The pandemic may have pushed consumers’ lives increasingly inward, in some cases overnight, but some aspects of current consumer behavior remain unchanged. According to a study by JD Power, titled “2021 India Sales Satisfaction Study”, a high propensity for physical visits to showrooms for the purchase of vehicles remains, despite the fact that more than 85% of buyers go to line to search for vehicles.
The study suggests that car buyers in India are eager to return to showrooms for their next vehicle purchase. “68% of respondents said they would like to complete the entire journey in person and only 20% said they would like the full online experience,” the study says. “The critical issue to be addressed here is the divergence of preference,” says Sandeep Pande, India Automotive Practice Manager at NielsenIQ. “Essentially, customers think on two levels. First, the willingness of dealers to switch smoothly between modes and, second, the robustness of technology integration to handle high-value purchases,” he adds.
As the pandemic continues its shifting waves, a shift from online to offline by dealerships is likely to lead customers to find a balance between the two modes of purchase. “At the end of the day, all customers want is if dealers are able to anticipate their needs and meet them accordingly.” Panda adds.
Despite the progress made by digitization in the pandemic, offline sources, such as peer recommendation and test drive a vehicle, remain strong sources of information about the process of selecting new vehicles, according to the study. Nonetheless, finding information available online remains a key aspect of the new vehicle buying journey for the Indian consumer. “48% of respondents said they had watched YouTube videos or used search engines to gather information online. More than a third (35%) said they have looked at social media ads as a source of online information,” the study adds.
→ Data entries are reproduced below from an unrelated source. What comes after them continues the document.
(* ===== verification/LayoutKeys.v ===== *)
(** * The key bindings of the layout manager's modes.

    [territory T k]: of the combinations and the actions that are the layout
    manager's, exactly the pairs of [T] are bound in [k].  Unbinding a mode's
    combinations leaves none; binding a mode's table leaves the table. *)

From S2P Require Import Prelude Hoare WmUtil KeyBindings XConnection WmIpc Double Window WmEvents Panel WmFrame.
From S2P Require Import Toplevel LayoutManager LayoutFrame.
Import KeyBindings LayoutManager LayoutRef Layout.

(** The keys of the bindings. *)
Definition layout_keysyms : list Z :=
  [XK_Tab; XK_Return; XK_Escape; XK_Left; XK_Right; XK_F1; XK_F2; XK_F12; XK_h; XK_l; XK_w] ++ seqZ XK_1 9.
(** XConvertCase leaves these keys as they are; asking for key codes and grabbing
    keys keeps the connection working. *)
Class KeyGrabLaws (W : Type) `{WmFrame W} `{KeyGrabs W} := {
  kg_lower k : k ∈ layout_keysyms → x_lower_keysym (W := W) k = k;
  kg_code k w : wm_ok w → wm_moves wm_ok wm_used w (x_GetKeyCodeFromKeySym k w).2;
  kg_grab k m w : wm_ok w → wm_moves wm_ok wm_used w (x_GrabKey k m w).2;
  kg_ungrab k m w : wm_ok w → wm_moves wm_ok wm_used w (x_UngrabKey k m w).2
}.

(** What holds of the world when a program ends, if it ends. *)
Section drifts.
Context {W : Type} `{WmFrame W}.
Definition drifts {K A} (m : M (K * W) A) : Prop := ∀ s a s', m s = Val (a, s') → wm_ok s.2 → wm_ok s'.2 ∧ same_screen s.2 s'.2.
Lemma drifts_ret {K A} (a : A) : drifts (mret a : M (K * W) A).
Proof. intros s b s' [= <- <-] Hs. by split. Qed.
Lemma drifts_gets {K A} (f : K * W → A) : drifts (gets f).
Proof. intros s b s' [= <- <-] Hs. by split. Qed.
Lemma drifts_bind {K A B} (m : M (K * W) A) (k : A → M (K * W) B) : drifts m → (∀ a, drifts (k a)) → drifts (m ≫= k).
Proof.
  intros Hm Hk s b s'. unfold mbind, M_bind. destruct (m s) as [[a s1]|] eqn:E; [|done]. intros Hrun Hs.
  destruct (Hm s a s1 E Hs) as [Hs1 Hr1]. destruct (Hk a s1 b s' Hrun Hs1) as [Hs' Hr']. split; [done|by etransitivity].
Qed.
Lemma drifts_CHECK {K} b : drifts (CHECK b : M (K * W) unit).
Proof. destruct b; [apply drifts_ret|by intros s a s' [=]]. Qed.
Lemma drifts_fst {K} (f : K → K) : drifts (modify (fun s : K * W => (f s.1, s.2))).
Proof. intros s b s' [= <- <-] Hs. by split. Qed.
End drifts.

Section keys.
Context {W : Type} `{WmFrame W} `{KeyGrabs W} `{!KeyGrabLaws W}.
Lemma drifts_on_x {A} (f : W → A * W) : (∀ w, wm_ok w → wm_moves wm_ok wm_used w (f w).2) → drifts (KeyBindings.on_x f).
Proof.
  intros Hf s a s' Hrun Hs. specialize (Hf s.2 Hs). unfold KeyBindings.on_x, zoom, extern in Hrun.
  destruct (f s.2) as [b w]. injection Hrun as <- <-. exact Hf.
Qed.
Lemma drifts_grabs grab combo : (∀ k m w, wm_ok w → wm_moves wm_ok wm_used w (grab k m w).2) →
  drifts (KeyBindings.both_grabs grab combo).
Proof.
  intros Hg. unfold KeyBindings.both_grabs. apply drifts_bind; [apply drifts_on_x; intros w; apply kg_code|intros c].
  apply drifts_bind; [apply drifts_on_x; intros w; apply Hg|intros _]. apply drifts_on_x. intros w. apply Hg.
Qed.
Lemma drifts_AddBinding combo name : drifts (KeyBindings.AddBinding combo name).
Proof.
  unfold KeyBindings.AddBinding. apply drifts_bind; [apply drifts_gets|intros k].
  repeat case_match; try apply drifts_ret.
  apply drifts_bind; [apply drifts_CHECK|intros _]. apply drifts_bind; [apply drifts_fst|intros _].
  apply drifts_bind; [apply drifts_fst|intros _]. apply drifts_bind; [apply drifts_CHECK|intros _].
  apply drifts_bind; [apply drifts_fst|intros _]. apply drifts_bind; [|intros _; apply drifts_ret].
  apply drifts_grabs. intros c m w. apply kg_grab.
Qed.
Lemma drifts_RemoveBinding combo : drifts (KeyBindings.RemoveBinding combo).
Proof.
  unfold KeyBindings.RemoveBinding. apply drifts_bind; [apply drifts_gets|intros k].
  destruct (bindings_ k !! combo) as [n|]; [|apply drifts_ret].
  destruct (actions_ k !! n) as [a|]; [|by intros s b s' [=]].
  apply drifts_bind; [apply drifts_CHECK|intros _]. apply drifts_bind; [apply drifts_fst|intros _].
  destruct (action_names_by_keysym_ k !! key combo) as [names|]; [|by intros s b s' [=]].
  apply drifts_bind; [apply drifts_CHECK|intros _]. do 3 (apply drifts_bind; [apply drifts_fst|intros _]).
  apply drifts_bind; [|intros _; apply drifts_ret]. apply drifts_grabs. intros c m w. apply kg_ungrab.
Qed.

Lemma AddBinding_run c n k w :
  consistent k → bindings_ k !! c = None → is_Some (actions_ k !! n) → n ∉ names_at (key c) k →
  ∃ w', KeyBindings.AddBinding c n (k, w) = Val (true, (bind c n k, w')).
Proof.
  intros Hk Hc [a Ha] Hn. pose proof (AddBinding_consistent c n k w Hk) as Hco. unfold KeyBindings.AddBinding in *.
  rewrite gets_bind in *. cbn [fst] in *. rewrite Hc, Ha in *. rewrite CHECK_bind.
  2:{ apply bool_decide_eq_true. intros Hin.
      assert (bindings_ k !! c = Some n) by (apply (co_binding k Hk); eauto). congruence. }
  unfold KeyBindings.set_action, KeyBindings.upd. mrun. cbn [fst snd]. rewrite bool_decide_true by done. cbn [CHECK].
  destruct (both_grabs_run x_GrabKey c (bind c n k) w) as [w' Hw]. unfold CHECK. mrun. cbn [fst snd].
  match goal with |- context [KeyBindings.both_grabs ?g c (?k', w)] => change k' with (bind c n k) end.
  rewrite Hw. by exists w'.
Qed.
End keys.

(** ** What is the layout manager's *)

Definition plain_combo (km : Z * Z) : KeyCombo := mkKeyCombo km.1 km.2.
Definition pairs (bs : list (Z * Z * bytes)) : list (KeyCombo * bytes) := (fun b => (plain_combo b.1, b.2)) <$> bs.
(** What a mode binds. *)
Definition table (mode : Mode) : list (KeyCombo * bytes) := pairs (bound_for_mode mode).
Definition layout_combos : list KeyCombo := plain_combo <$> (unbound_for_mode MODE_ACTIVE ++ unbound_for_mode MODE_OVERVIEW).
Definition layout_names : list bytes := (bound_for_mode MODE_ACTIVE ++ bound_for_mode MODE_OVERVIEW).*2.
Definition territory (T : list (KeyCombo * bytes)) (k : KeyBindings.t) : Prop :=
  consistent k ∧ (∀ n, n ∈ layout_names → is_Some (actions_ k !! n)) ∧
  ∀ c n, c ∈ layout_combos ∨ n ∈ layout_names → bindings_ k !! c = Some n ↔ (c, n) ∈ T.
(** Its bindings are those of the mode. *)
Definition keys_of (mode : Mode) (k : KeyBindings.t) : Prop := territory (table mode) k.

(** A table that can be bound: no combination twice, no action twice with the same key. *)
Definition bindable (T : list (KeyCombo * bytes)) : Prop := NoDup T.*1 ∧ NoDup ((fun cn => (key cn.1, cn.2)) <$> T).
Definition ours (b : Z * Z * bytes) : Prop :=
  b.1.1 ∈ layout_keysyms ∧ Z.land b.1.2 (Z.lnot KeyBindings.LockMask) = b.1.2 ∧
  plain_combo b.1 ∈ layout_combos ∧ b.2 ∈ layout_names.
#[local] Instance ours_dec b : Decision (ours b).
Proof. unfold ours. apply _. Defined.
Lemma bound_ours mode : Forall ours (bound_for_mode mode).
Proof. destruct mode; apply (bool_decide_unpack _); vm_compute; exact I. Qed.
Lemma bound_bindable mode : bindable (table mode).
Proof. destruct mode; split; apply (bool_decide_unpack _); vm_compute; exact I. Qed.
Lemma unbound_is_bound mode : unbound_for_mode mode = (bound_for_mode mode).*1.
Proof. destruct mode; vm_compute; reflexivity. Qed.

Lemma territory_unbind T c n k : territory ((c, n) :: T) k → c ∉ T.*1 → c ∈ layout_combos →
  bindings_ k !! c = Some n ∧ territory T (unbind c n k).
Proof.
  intros (Hk & Ha & Hb) Hc Hours. assert (bindings_ k !! c = Some n) as Hcn by (apply Hb; [by left|by left]).
  split; [done|]. split; [by apply consistent_unbind|]. split.
  - intros n' Hn'. cbn. rewrite lookup_alter. case_decide; [|by apply Ha]. apply fmap_is_Some. subst. by apply Ha.
  - intros c' n' Hor. cbn. rewrite lookup_delete_Some. rewrite (Hb c' n' Hor), elem_of_cons. split.
    + intros [Hne [[= -> ->]|Hin]]; done.
    + intros Hin. split; [|by right]. intros ->. apply Hc, list_elem_of_fmap. by exists (c', n').
Qed.
Lemma territory_bind T c n k : territory T k → bindable (T ++ [(c, n)]) → c ∈ layout_combos → n ∈ layout_names →
  bindings_ k !! c = None ∧ n ∉ names_at (key c) k ∧ territory (T ++ [(c, n)]) (bind c n k).
Proof.
  intros (Hk & Ha & Hb) [Hnd1 Hnd2] Hc Hn. rewrite fmap_app in Hnd1. rewrite fmap_app in Hnd2.
  apply NoDup_app in Hnd1 as (_ & Hnd1 & _). apply NoDup_app in Hnd2 as (_ & Hnd2 & _). cbn in Hnd1, Hnd2.
  assert (∀ n', (c, n') ∉ T) as Hfree.
  { intros n' Hin. apply (Hnd1 c); [|by left]. apply list_elem_of_fmap. by exists (c, n'). }
  assert (bindings_ k !! c = None) as Hnone.
  { apply eq_None_not_Some. intros [n' Hn']. apply (Hfree n'), Hb; [by left|done]. }
  assert (n ∉ names_at (key c) k) as Hname.
  { intros (c' & Hkey & Hc')%(co_name k Hk). apply Hb in Hc'; [|by right].
    apply (Hnd2 (key c, n)); [|by left]. apply list_elem_of_fmap. exists (c', n). by rewrite <-Hkey. }
  split; [done|]. split; [done|]. split; [apply consistent_bind; [done..|by apply Ha|done]|]. split.
  - intros n' Hn'. cbn. rewrite lookup_alter. case_decide; [|by apply Ha]. apply fmap_is_Some. subst. by apply Ha.
  - intros c' n' Hor. cbn. rewrite elem_of_app, list_elem_of_singleton, <-(Hb c' n' Hor).
    destruct (decide (c' = c)) as [->|Hne].
    + rewrite lookup_insert_eq, Hnone. naive_solver.
    + rewrite lookup_insert_ne by done. naive_solver.
Qed.

(** ** Changing the mode's bindings *)

Section modes.
Context `{Build} `{LayoutFlags} {W : Type} `{WmHost W} `{KeyGrabs W} `{!KeyGrabLaws W} `{LayoutHost W}.
Context {S : Type} `{LayoutStore S W} `{!LayoutPlace S W}.

(** Only the bindings and the world have changed. *)
Definition rekeyed (s s' : S) : Prop :=
  lm s' = lm s ∧ (∀ x, GetWindow x s' = GetWindow x s) ∧ same_screen (lm_world s) (lm_world s').
#[global] Instance rekeyed_preorder : PreOrder rekeyed.
Proof.
  split; [intros s; by split|]. intros s1 s2 s3 (E1 & E2 & E3) (F1 & F2 & F3). split; [congruence|].
  split; [intros x; by rewrite F2, E2|by etransitivity].
Qed.
Lemma on_kb_wp {A} (m : M (KeyBindings.t * W) A) s k a :
  wm_ok (lm_world s) → drifts m → (∃ w', m (key_bindings s, lm_world s) = Val (a, (k, w'))) →
  wp (on_kb m) (fun b s' => b = a ∧ rekeyed s s' ∧ wm_ok (lm_world s') ∧ key_bindings s' = k) s.
Proof.
  intros Hs Hm [w' Hrun]. destruct (Hm _ _ _ Hrun Hs) as [Hok Hscr]. cbn in Hok, Hscr. unfold on_kb. apply wp_zoom.
  apply wp_run. exists a, (k, w'). split; [done|]. split; [done|]. unfold rekeyed. cbn. split; [|split]; place; try done.
  split; [done|]. split; [|done]. intros x. by place.
Qed.
Lemma combo_plain km : km.1 ∈ layout_keysyms → Z.land km.2 (Z.lnot KeyBindings.LockMask) = km.2 →
  combo (W := W) km = plain_combo km.
Proof. intros Hk Hm. unfold combo, KeyBindings.make_KeyCombo, plain_combo. by rewrite kg_lower, Hm. Qed.

(** The bindings after and before. *)
Definition rebound (T : list (KeyCombo * bytes)) (s s' : S) : Prop :=
  wm_ok (lm_world s') ∧ rekeyed s s' ∧ territory T (key_bindings s').
Lemma rebound_trans T s1 s2 s3 : rekeyed s1 s2 → rebound T s2 s3 → rebound T s1 s3.
Proof. intros ? (?&?&?). split; [done|]. split; [by etransitivity|done]. Qed.

Lemma remove_all_wp bs s : wm_ok (lm_world s) → Forall ours bs → NoDup (pairs bs).*1 → territory (pairs bs) (key_bindings s) →
  wp (for_each (fun km => on_kb (KeyBindings.RemoveBinding (combo km));; mret ()) bs.*1) (fun _ s' => rebound [] s s') s.
Proof.
  revert s. induction bs as [|b bs IH]; intros s Hs Hours Hnd Ht; cbn; [apply wp_ret; split; [done|]; by split|].
  apply Forall_cons in Hours as [(Hk & Hm & Hc & Hn) Hours]. cbn in Hnd. apply NoDup_cons in Hnd as [Hnin Hnd].
  destruct (territory_unbind (pairs bs) (plain_combo b.1) b.2 (key_bindings s)) as [Hb Ht']; [done..|].
  eapply (wp_cut _ _ (fun _ s1 => rekeyed s s1 ∧ wm_ok (lm_world s1) ∧ territory (pairs bs) (key_bindings s1))).
  - eapply wp_cut; [apply (on_kb_wp _ s (unbind (plain_combo b.1) b.2 (key_bindings s)) true); [done|apply drifts_RemoveBinding|]|].
    { rewrite combo_plain by done. apply RemoveBinding_run; [apply Ht|done]. }
    intros _ s1 (_ & Hr & Hok & Hkb). apply wp_ret. by rewrite Hkb.
  - intros _ s1 (Hr & Hok & Ht1). eapply wp_mono; [by apply IH|]. intros ? s2. by apply rebound_trans.
Qed.
Lemma add_all_wp bs T s : wm_ok (lm_world s) → Forall ours bs → bindable (T ++ pairs bs) → territory T (key_bindings s) →
  wp (for_each (fun b => on_kb (KeyBindings.AddBinding (combo b.1) b.2);; mret ()) bs) (fun _ s' => rebound (T ++ pairs bs) s s') s.
Proof.
  revert T s. induction bs as [|b bs IH]; intros T s Hs Hours Hnd Ht.
  { cbn. apply wp_ret. rewrite app_nil_r. split; [done|]. by split. }
  apply Forall_cons in Hours as [(Hk & Hm & Hc & Hn) Hours].
  change (pairs (b :: bs)) with ([(plain_combo b.1, b.2)] ++ pairs bs) in *. rewrite (assoc_L (++)) in Hnd |- *.
  assert (bindable (T ++ [(plain_combo b.1, b.2)])) as Hnd1.
  { destruct Hnd as [Hnd1 Hnd2]. rewrite fmap_app in Hnd1. rewrite fmap_app in Hnd2.
    apply NoDup_app in Hnd1 as (? & _ & _). by apply NoDup_app in Hnd2 as (? & _ & _). }
  destruct (territory_bind T (plain_combo b.1) b.2 (key_bindings s)) as (Hnone & Hname & Ht'); [done..|].
  cbn [for_each].
  eapply (wp_cut _ _ (fun _ s1 => rekeyed s s1 ∧ wm_ok (lm_world s1) ∧ territory (T ++ [(plain_combo b.1, b.2)]) (key_bindings s1))).
  - eapply wp_cut; [apply (on_kb_wp _ s (bind (plain_combo b.1) b.2 (key_bindings s)) true); [done|apply drifts_AddBinding|]|].
    { rewrite combo_plain by done. apply AddBinding_run; [apply Ht|done|by apply Ht|done]. }
    intros _ s1 (_ & Hr & Hok & Hkb). apply wp_ret. by rewrite Hkb.
  - intros _ s1 (Hr & Hok & Ht1). eapply wp_mono; [by apply IH|]. intros ? s2. by apply rebound_trans.
Qed.
Lemma RemoveBinding_none combo k w : bindings_ k !! combo = None → KeyBindings.RemoveBinding combo (k, w) = Val (false, (k, w)).
Proof. intros Hc. unfold KeyBindings.RemoveBinding. rewrite gets_bind. cbn [fst]. by rewrite Hc. Qed.
(** When there is nothing to remove. *)
Lemma remove_none_wp bs s : wm_ok (lm_world s) → Forall ours bs → territory [] (key_bindings s) →
  wp (for_each (fun km => on_kb (KeyBindings.RemoveBinding (combo km));; mret ()) bs.*1) (fun _ s' => rebound [] s s') s.
Proof.
  revert s. induction bs as [|b bs IH]; intros s Hs Hours Ht; cbn; [apply wp_ret; split; [done|]; by split|].
  apply Forall_cons in Hours as [(Hk & Hm & Hc & Hn) Hours].
  eapply (wp_cut _ _ (fun _ s1 => rekeyed s s1 ∧ wm_ok (lm_world s1) ∧ territory [] (key_bindings s1))).
  - eapply wp_cut; [apply (on_kb_wp _ s (key_bindings s) false); [done|apply drifts_RemoveBinding|]|].
    { rewrite combo_plain by done. exists (lm_world s). apply RemoveBinding_none, eq_None_not_Some. intros [n Hb].
      apply Ht in Hb; [|by left]. by apply elem_of_nil in Hb. }
    intros _ s1 (_ & Hr & Hok & Hkb). apply wp_ret. by rewrite Hkb.
  - intros _ s1 (Hr & Hok & Ht1). eapply wp_mono; [by apply IH|]. intros ? s2. by apply rebound_trans.
Qed.
(** [RemoveKeyBindingsForMode] and [AddKeyBindingsForMode]. *)
Lemma RemoveKeyBindingsForMode_wp mode T s : wm_ok (lm_world s) → territory T (key_bindings s) → T = table mode ∨ T = [] →
  wp (RemoveKeyBindingsForMode mode) (fun _ s' => rebound [] s s') s.
Proof.
  intros Hs Hk HT. unfold RemoveKeyBindingsForMode. rewrite unbound_is_bound. destruct HT as [->| ->].
  - apply remove_all_wp; [done|apply bound_ours|apply bound_bindable|done].
  - apply remove_none_wp; [done|apply bound_ours|done].
Qed.
Lemma AddKeyBindingsForMode_wp mode s : wm_ok (lm_world s) → territory [] (key_bindings s) →
  wp (AddKeyBindingsForMode mode) (fun _ s' => rebound (table mode) s s') s.
Proof. intros Hs Hk. apply (add_all_wp _ []); [done|apply bound_ours|apply bound_bindable|done]. Qed.
End modes.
Other findings from the study include that car buyers expect a quick response when they make an online request to be contacted again. “Currently, dealerships are taking an average of seven days to respond, while customer expectations are an average of five days. Additionally, around 11% of buyers said they had not heard from their dealer following an online enquiry,” the study states. He also finds that peer or family recommendation (61%) remains the top driver of dealership choice, followed by dealership location (54%) and immediate delivery (49%).
“These results show that buying a car in India is an emotional exercise in image building, and normally for an Indian family, buying a car is a historic moment that only happens 3 to 4 once in a lifetime. As people come out of the pandemic, they want to go to the dealerships for that purchase,” said FADA President Vinkesh Gulati. Fortune India.
He explains the benefits of visiting a dealership — test drive a vehicle; feel the touch of the interior of the car, are things that cannot be replaced by a virtual model. “For example, a customer drove the car and complained that the gear knob was uncomfortable in his grip, and bought another car. This is something that has no alternative – digital, virtual or whatever,” he adds. He believes that the digital measures adopted during the pandemic were additional palliative measures taken in the wake of the pandemic. “For the purchase of a vehicle, let’s say a customer visited the dealership 10 times.During the pandemic, these visits were reduced to 2-3 times as the customer used the facilities available online to check features, specs, models, but the visits remained. Even if they couldn’t come to the dealership, it was rather the dealership who came to them,” he says.